Linus Torvalds and the OS X Filesystem

Back in 2008, Linus Torvalds famously said in an interview that "OS X in some ways is actually worse than Windows to program for. Their file system is complete and utter crap, which is scary." I've looked for more details about why he feels this way about the OS X filesystem (HFS+ presumably) but I haven't been able to find anything.

Linus surely doesn't dislike the basic Unix filesystem model, and I doubt he hates HFS+ for being case-insensitive. And despite how provocatively his comment is phrased, I doubt that it's completely without merit. Since the comment was in the context of programming for OS X, I suspect his opinion may have been based on performance, robustness, the operating system interface, or something along those lines. Does anyone know what complaints 2008-era Linus might have had with 2008-era HFS+?


A transcript of the “Q&A” session in which Linus made the comment is available, but it seems he wasn't asked to elaborate. I'm not sure whether a more in-depth analysis of his opinion on HFS+ has been written down somewhere else.

For someone else's analysis of the matter, you can take a look at John Siracusa's Mac OS X reviews. In particular the one for Mac OS X Lion which has a section titled “What's wrong with HFS+.” I think the most salient bit is (emphasis mine):

Concurrency, metadata written in the correct byte order, sub-second date precision, support for massive volume sizes, and sparse file support are all common features of Unix file systems. Mac OS X, of course, is built on a Unix foundation. When HFS+ was ported from classic Mac OS to Mac OS X, it needed to be extended to support some minimum set of features that are expected from Unix file systems.

Some of those features were an easy fit, but others were very difficult to add to the file system without breaking backwards compatibility. One particularly scary example is the implementation of hard links on HFS+. To keep track of hard links, HFS+ creates a separate file for each hard link inside a hidden directory at the root level of the volume. Hidden directories are kind of creepy to begin with, but the real scare comes when you remember that Time Machine is implemented using hard links to avoid unnecessary data duplication.

The important point here is that Mac OS X is using a file system which wasn't even designed for a Unix system, it was designed for classic Mac OS and patched to implement the features of Mac OS X 10.0 while maintaining backwards compatibility. Apple has subsequently implemented the additional features that it now has in Mac OS X 10.7 (journaling, metadata, filesystem events ...) using the same patching approach rather than a “design from the ground up” approach. I'm not sure how to explain this non-technically, but you could say that all of these additional features are resting on a classic Mac OS foundation that was never designed to support them. This means the solution isn't as good as it could be. The example that Siracusa goes on to discuss is that the solution Apple had to use for hard links while working within the limitations of HFS+ is too sensitive to hardware failure, which is compounded by the fact that HFS+ was also never designed to concern itself with data integrity. Of course, maintaining compatibility with classic Mac OS was a desirable limitation in Mac OS X 10.0 but it really isn't anymore in Mac OS X 10.7.

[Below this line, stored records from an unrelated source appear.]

(** ** All threads *)

(** A thread makes a round, or something else happens that leaves the events of
    chrony alone: a client sends a message, ptp4l has an event, time passes. *)
Inductive chrony_step : list (Z * ChronyThreadSet) * Proxy * N -> list (Z * ChronyThreadSet) * Proxy * N -> Prop :=
| ch_round i t t' ths p p' n n' : get i ths = Some t -> chrony_round notifyBuff t p n = Some (t', (p', n')) ->
    chrony_step (ths, p, n) (set i t' ths, p', n')
| ch_other ths p p' n n' : proxy_inv p' -> (forall j, getChronyEvent j p' = getChronyEvent j p) ->
    chrony_step (ths, p, n) (ths, p', n').
Definition ct_inv (p : Proxy) (it : Z * ChronyThreadSet) : Prop := ct_index it.2 = it.1 /\ shown it.2 p.
Definition chrony_inv (s : list (Z * ChronyThreadSet) * Proxy * N) : Prop :=
  ordered s.1.1 /\ proxy_inv s.1.2 /\ Forall (ct_inv s.1.2) s.1.1.
Lemma chrony_step_inv s s' : chrony_inv s -> chrony_step s s' -> chrony_inv s'.
Proof.
  intros (Or & Ip & F) St. destruct St as [i t t' ths p p' n n' G R|ths p p' n n' Ip' K]; cbn [fst snd] in *.
  - destruct (get_Forall _ _ _ _ F G) as (Ei & Sh). cbn [fst snd] in *.
    destruct (chrony_round_fine t p n Ip Sh) as (t1 & p1 & n1 & E & Ix & [I1 O] & Sh1 & _). rewrite R in E. injection E as <- <- <-.
    split; [by apply ordered_set|]. split; [exact I1|]. cbn [fst snd].
    assert (forall j u, get j (set i t' ths) = Some u -> ct_inv p' (j, u)) as Fg.
    { intros j u. rewrite get_set_key by done. destruct (Z.eqb_spec j i) as [->|Nj].
      - intros [= <-]. split; [cbn; congruence|exact Sh1].
      - intros Gj. destruct (get_Forall _ _ _ _ F Gj) as (Ej & Sj). split; [done|]. unfold shown in *. cbn in *.
        rewrite (proj2 (O (ct_index u))); [done|congruence]. }
    apply Forall_forall. intros [j u] Hj. apply Fg, In_get; [by apply ordered_set|done].
  - split; [done|]. split; [done|]. eapply Forall_impl; [exact F|]. intros [j u] [Ej Sj]. split; [done|]. unfold shown in *. by rewrite K.
Qed.
Lemma registered_inv cfgs p n : proxy_inv p ->
  let '(ths, p1) := Chrony_registerSrv cfgs p in
  chrony_inv (ths, p1, n) /\
  (forall i, mem i ths = true <-> exists cfg, cfg ∈ cfgs /\ Chrony_isValid cfg = true /\ timeBaseIndex (base cfg) = i).
Proof.
  intros I. unfold Chrony_registerSrv. induction cfgs as [|cfg cfgs IH] using rev_ind.
  { cbn. split; [split; [constructor|split; [exact I|constructor]]|]. intros i. split; [done|].
    intros (c & Hc & _). by apply not_elem_of_nil in Hc. }
  rewrite foldl_app. cbn [foldl]. destruct (foldl _ ([], p) cfgs) as [ths p1]. destruct IH as [(Or & Ip & F) M]. cbn [fst snd] in *.
  destruct (Chrony_isValid cfg) eqn:V; cycle 1.
  { split; [done|]. intros i. rewrite M. split; intros (c & Hc & R).
    - exists c. rewrite elem_of_app. by split; [left|].
    - apply elem_of_app in Hc as [Hc|Hc%list_elem_of_singleton]; [by exists c|]. subst. destruct R. congruence. }
  set (i := timeBaseIndex (base cfg)). assert (proxy_inv (chronyEvent_copy i zero_chrony_event p1)) as Ic
    by (apply (events_inv i zero_ptp_event), Ip).
  assert (forall j, getChronyEvent j (chronyEvent_copy i zero_chrony_event p1) = if j =? i then zero_chrony_event else getChronyEvent j p1) as C.
  { intros j. unfold getChronyEvent, chronyEvent_copy, data_of. cbn. rewrite get_set_key by apply Ip. by destruct (j =? i). }
  split; [split; [by apply ordered_set|split; [exact Ic|]]|].
  - cbn [fst snd]. apply Forall_forall. intros [j u] Hj. apply In_get in Hj; [|by apply ordered_set]. rewrite get_set_key in Hj by done.
    destruct (Z.eqb_spec j i) as [->|Nj].
    + injection Hj as <-. split; [done|]. unfold shown. cbn [snd]. rewrite C. cbn [ct_index ChronyThreadSet_new]. by rewrite Z.eqb_refl.
    + destruct (get_Forall _ _ _ _ F Hj) as (Ej & Sj). split; [done|]. unfold shown in *. cbn in *. rewrite C, Ej.
      rewrite (proj2 (Z.eqb_neq j i)) by done. by rewrite <- Ej.
  - intros j. unfold mem in *. rewrite get_set_key by done. destruct (Z.eqb_spec j i) as [->|Nj].
    + split; [|done]. intros _. exists cfg. rewrite elem_of_app, list_elem_of_singleton. by split; [right|].
    + rewrite M. split; intros (c & Hc & R).
      * exists c. rewrite elem_of_app. by split; [left|].
      * apply elem_of_app in Hc as [Hc|Hc%list_elem_of_singleton]; [by exists c|]. subst c. by destruct R as [_ <-].
Qed.
End Events.
(* ===== verification/SigC.v ===== *)
(** * SigC.v: the C structures of the signalling TLVs

    The C structure of every signalling TLV (generated, as the C++ one, from
    [src/src/sigTlvs.m4]) and its conversion from the C++ one: the [_c1]
    functions and [cpp2cSigTlv] of [src/src/sigTlvs.cpp].  The conversions of the
    basic structures and of the management TLVs are those of CTlvs.v, with its
    conventions; there is no conversion from C to C++.

    A list of a C structure has no count: its table has one element more than the
    C++ list, all zeros, so a C program stops at the first element of zeros. *)

From S2P Require Import Prelude Types Ids MsgProc Codec Structs MngTlvs MngTlvsSpec Dispatch.
From S2P Require Import SigTlvs Auth Message SigFacts CTlvs CTlvsFacts.

(** ** Structures *)

Record C_ORGANIZATION_EXTENSION := mk_C_ORGANIZATION_EXTENSION {
  c_oe_organizationId : list byte;
  c_oe_organizationSubType : list byte;
  c_oe_dataField : c_ptr byte;
  c_oe_dataSize : Z
}.
Record C_PATH_TRACE := mk_C_PATH_TRACE { c_pt_pathSequence : c_ptr ClockIdentity_t }.
Record C_ALTERNATE_TIME_OFFSET_INDICATOR := mk_C_ALTERNATE_TIME_OFFSET_INDICATOR {
  c_atoi_keyField : Z;
  c_atoi_currentOffset : Z;
  c_atoi_jumpSeconds : Z;
  c_atoi_timeOfNextJump : Z;
  c_atoi_displayName : C_PTPText
}.
Record C_PROTOCOL_ADDRESS := mk_C_PROTOCOL_ADDRESS { c_pa_portProtocolAddress : C_PortAddress }.
Record C_SLAVE_RX_SYNC_TIMING_DATA := mk_C_SLAVE_RX_SYNC_TIMING_DATA {
  c_srtd_syncSourcePortIdentity : PortIdentity_t;
  c_srtd_list : c_ptr SLAVE_RX_SYNC_TIMING_DATA_rec_t
}.
Record C_SLAVE_RX_SYNC_COMPUTED_DATA := mk_C_SLAVE_RX_SYNC_COMPUTED_DATA {
  c_srcd_sourcePortIdentity : PortIdentity_t;
  c_srcd_computedFlags : Z;
  c_srcd_list : c_ptr SLAVE_RX_SYNC_COMPUTED_DATA_rec_t
}.
Record C_SLAVE_TX_EVENT_TIMESTAMPS := mk_C_SLAVE_TX_EVENT_TIMESTAMPS {
  c_stet_sourcePortIdentity : PortIdentity_t;
  c_stet_eventMessageType : Z;
  c_stet_list : c_ptr SLAVE_TX_EVENT_TIMESTAMPS_rec_t
}.
Record C_SLAVE_DELAY_TIMING_DATA_NP := mk_C_SLAVE_DELAY_TIMING_DATA_NP {
  c_sdtd_sourcePortIdentity : PortIdentity_t;
  c_sdtd_list : c_ptr SLAVE_DELAY_TIMING_DATA_NP_rec_t
}.
Record C_MANAGEMENT_ERROR_STATUS := mk_C_MANAGEMENT_ERROR_STATUS {
  c_mes_managementId : mng_vals_e;
  c_mes_managementErrorId : Z;
  c_mes_displayData : C_PTPText
}.
Record C_MANAGEMENT := mk_C_MANAGEMENT {
  c_mng_managementId : mng_vals_e;
  c_mng_tlvData : CMngTlv
}.

(** What a [void *] to a C structure points to. *)
Inductive CSigTlv :=
| C_S_ORGANIZATION_EXTENSION (d : C_ORGANIZATION_EXTENSION)
| C_S_PATH_TRACE (d : C_PATH_TRACE)
| C_S_ALTERNATE_TIME_OFFSET_INDICATOR (d : C_ALTERNATE_TIME_OFFSET_INDICATOR)
| C_S_ENHANCED_ACCURACY_METRICS (d : ENHANCED_ACCURACY_METRICS_t)
| C_S_L1_SYNC (d : L1_SYNC_t)
| C_S_PORT_COMMUNICATION_AVAILABILITY (d : PORT_COMMUNICATION_AVAILABILITY_t)
| C_S_PROTOCOL_ADDRESS (d : C_PROTOCOL_ADDRESS)
| C_S_SLAVE_RX_SYNC_TIMING_DATA (d : C_SLAVE_RX_SYNC_TIMING_DATA)
| C_S_SLAVE_RX_SYNC_COMPUTED_DATA (d : C_SLAVE_RX_SYNC_COMPUTED_DATA)
| C_S_SLAVE_TX_EVENT_TIMESTAMPS (d : C_SLAVE_TX_EVENT_TIMESTAMPS)
| C_S_CUMULATIVE_RATE_RATIO (d : CUMULATIVE_RATE_RATIO_t)
| C_S_MANAGEMENT_ERROR_STATUS (d : C_MANAGEMENT_ERROR_STATUS)
| C_S_MANAGEMENT (d : C_MANAGEMENT)
| C_S_SLAVE_DELAY_TIMING_DATA_NP (d : C_SLAVE_DELAY_TIMING_DATA_NP).

(** A structure with the two other blocks that its conversion allocates: [x] the
    table of the list, or the management structure; [x2] the table of the
    management structure. *)
Record c1_out (A : Type) := mk_out { c1_a : A; c1_x : bool; c1_x2 : bool }.
Arguments mk_out {A} _ _ _.
Arguments c1_a {A} _.
Arguments c1_x {A} _.
Arguments c1_x2 {A} _.
Definition out_map {A B} (f : A -> B) (o : c1_out A) : c1_out B := mk_out (f (c1_a o)) (c1_x o) (c1_x2 o).
Definition no_table {A} (a : A) : c1_out A := mk_out a false false.
Definition with_table {A} (a : A) : c1_out A := mk_out a true false.

(** ** The conversions *)

(** [C1_tbl] of [src/src/sigTlvs.cpp]. *)
Definition sig_tbl {A} (zero : A) (f : A -> A) (l : list A) : c_ptr A := P_to (map f l ++ [zero]).

Definition c1_st_Timestamp (d : Timestamp_t) : Timestamp_t :=
  mk_Timestamp (secondsField d) (nanosecondsField d).
Definition c1_st_TimeInterval (d : TimeInterval_t) : TimeInterval_t :=
  mk_TimeInterval (scaledNanoseconds d).

Definition ORGANIZATION_EXTENSION_c1 (d : ORGANIZATION_EXTENSION_t) : c1_out C_ORGANIZATION_EXTENSION :=
  no_table (mk_C_ORGANIZATION_EXTENSION (memcpy 3 (oe_organizationId d)) (memcpy 3 (oe_organizationSubType d))
              (if bool_decide (oe_dataField d = []) then P_null else P_to (oe_dataField d))
              (len (oe_dataField d))).
Definition PATH_TRACE_c1 (d : PATH_TRACE_t) : c1_out C_PATH_TRACE :=
  with_table (mk_C_PATH_TRACE (sig_tbl zero_ClockIdentity memcpy_ClockIdentity (pt_pathSequence d))).
Definition ALTERNATE_TIME_OFFSET_INDICATOR_c1 (d : ALTERNATE_TIME_OFFSET_INDICATOR_t)
    : c1_out C_ALTERNATE_TIME_OFFSET_INDICATOR :=
  no_table (mk_C_ALTERNATE_TIME_OFFSET_INDICATOR (atoi_keyField d) (atoi_currentOffset d) (atoi_jumpSeconds d)
              (atoi_timeOfNextJump d) (c1_st_PTPText (atoi_displayName d))).
Definition ENHANCED_ACCURACY_METRICS_c1 (d : ENHANCED_ACCURACY_METRICS_t) : c1_out ENHANCED_ACCURACY_METRICS_t :=
  no_table (mk_ENHANCED_ACCURACY_METRICS (eam_bcHopCount d) (eam_tcHopCount d)
    (c1_st_TimeInterval (eam_maxGmInaccuracy d)) (eam_varGmInaccuracy d)
    (c1_st_TimeInterval (eam_maxTransientInaccuracy d)) (eam_varTransientInaccuracy d)
    (c1_st_TimeInterval (eam_maxDynamicInaccuracy d)) (eam_varDynamicInaccuracy d)
    (c1_st_TimeInterval (eam_maxStaticInstanceInaccuracy d)) (eam_varStaticInstanceInaccuracy d)
    (c1_st_TimeInterval (eam_maxStaticMediumInaccuracy d)) (eam_varStaticMediumInaccuracy d)).
Definition L1_SYNC_c1 (d : L1_SYNC_t) : c1_out L1_SYNC_t :=
  no_table
    (if 0 <? Z.land (l1_flags1 d) L1_SYNC_optParamsEnabled then
       mk_L1_SYNC (l1_flags1 d) (l1_flags2 d) (l1_flags3 d)
         (c1_st_TimeInterval (l1_phaseOffsetTx d)) (c1_st_Timestamp (l1_phaseOffsetTxTimestamp d))
         (c1_st_TimeInterval (l1_freqOffsetTx d)) (c1_st_Timestamp (l1_freqOffsetTxTimestamp d))
     else
       mk_L1_SYNC (l1_flags1 d) (l1_flags2 d) 0 zero_TimeInterval zero_Timestamp zero_TimeInterval
         zero_Timestamp).
Definition PORT_COMMUNICATION_AVAILABILITY_c1 (d : PORT_COMMUNICATION_AVAILABILITY_t)
    : c1_out PORT_COMMUNICATION_AVAILABILITY_t :=
  no_table (mk_PORT_COMMUNICATION_AVAILABILITY (pca_syncMessageAvailability d)
              (pca_delayRespMessageAvailability d)).
Definition PROTOCOL_ADDRESS_c1 (d : PROTOCOL_ADDRESS_t) : c1_out C_PROTOCOL_ADDRESS :=
  no_table (mk_C_PROTOCOL_ADDRESS (c1_st_PortAddress (pa_portProtocolAddress d))).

Although I´m not an Operating System expert, and I´ve just started using OSX after coming from Windows, I consider myself a PowerUser in Windows, and fairly competent in Linux. Coming from that background, I´ve been surprised that in a fairly modern OS like OSX, the filesystem has quirks such as the way the names of files are "mungled".

I understand that Linus´ issues with HFS+ stem from the same point: from what I've found researching the issue, HFS+ stores the names of files using Unicode, but when a file uses "extended" or NON-ASCII characters (like á, é, í, ó, ú, ñ from Spanish or things like the ü in German), for which Unicode provides 2 ways of encoding the name, OSX silently "normalizes" the encoding at storage time... Not a real issue when the file has been created and consumed in OSX, but when you're sharing information with users of other OSs, the fact that the name of the file changes, makes for all sort of weird behaviours...

Case in point: I've been tracking my work "artifacts" (files, documents, etc) in Subversion for the last 8plus years. When moving to Mac, I got the SVN client for Mac, and after doing a Checkout of my relevant directories, I found that all files that have accents appear to be missing, and a new file with the same name appears as non-versioned. Digging into it, the issues is that the file IN the file-system is apple-encoded, while the data in the repository uses another (perfectly valid and legitimate) Unicode encoding...

This, I think, is a gross "mangling" of my data. Apple DOES understand both formats of the filename encoding (accessing a share in Windows, or using a USB stick from Windows shows the proper file names, etc) but at file creation time, it's decided "it knows better" and just renamed the files...

Again, not something most users will notice - until they make a copy of a file, or rename it, and put it back to where the original one was and end up with two files that are apparently the same!!!)


John Siracusa & Dan Benjamin discuss some disadvantages of HFS+ in Hypercritical #56.

They addresses data corruption in HFS+ and consider some of ZFS's features.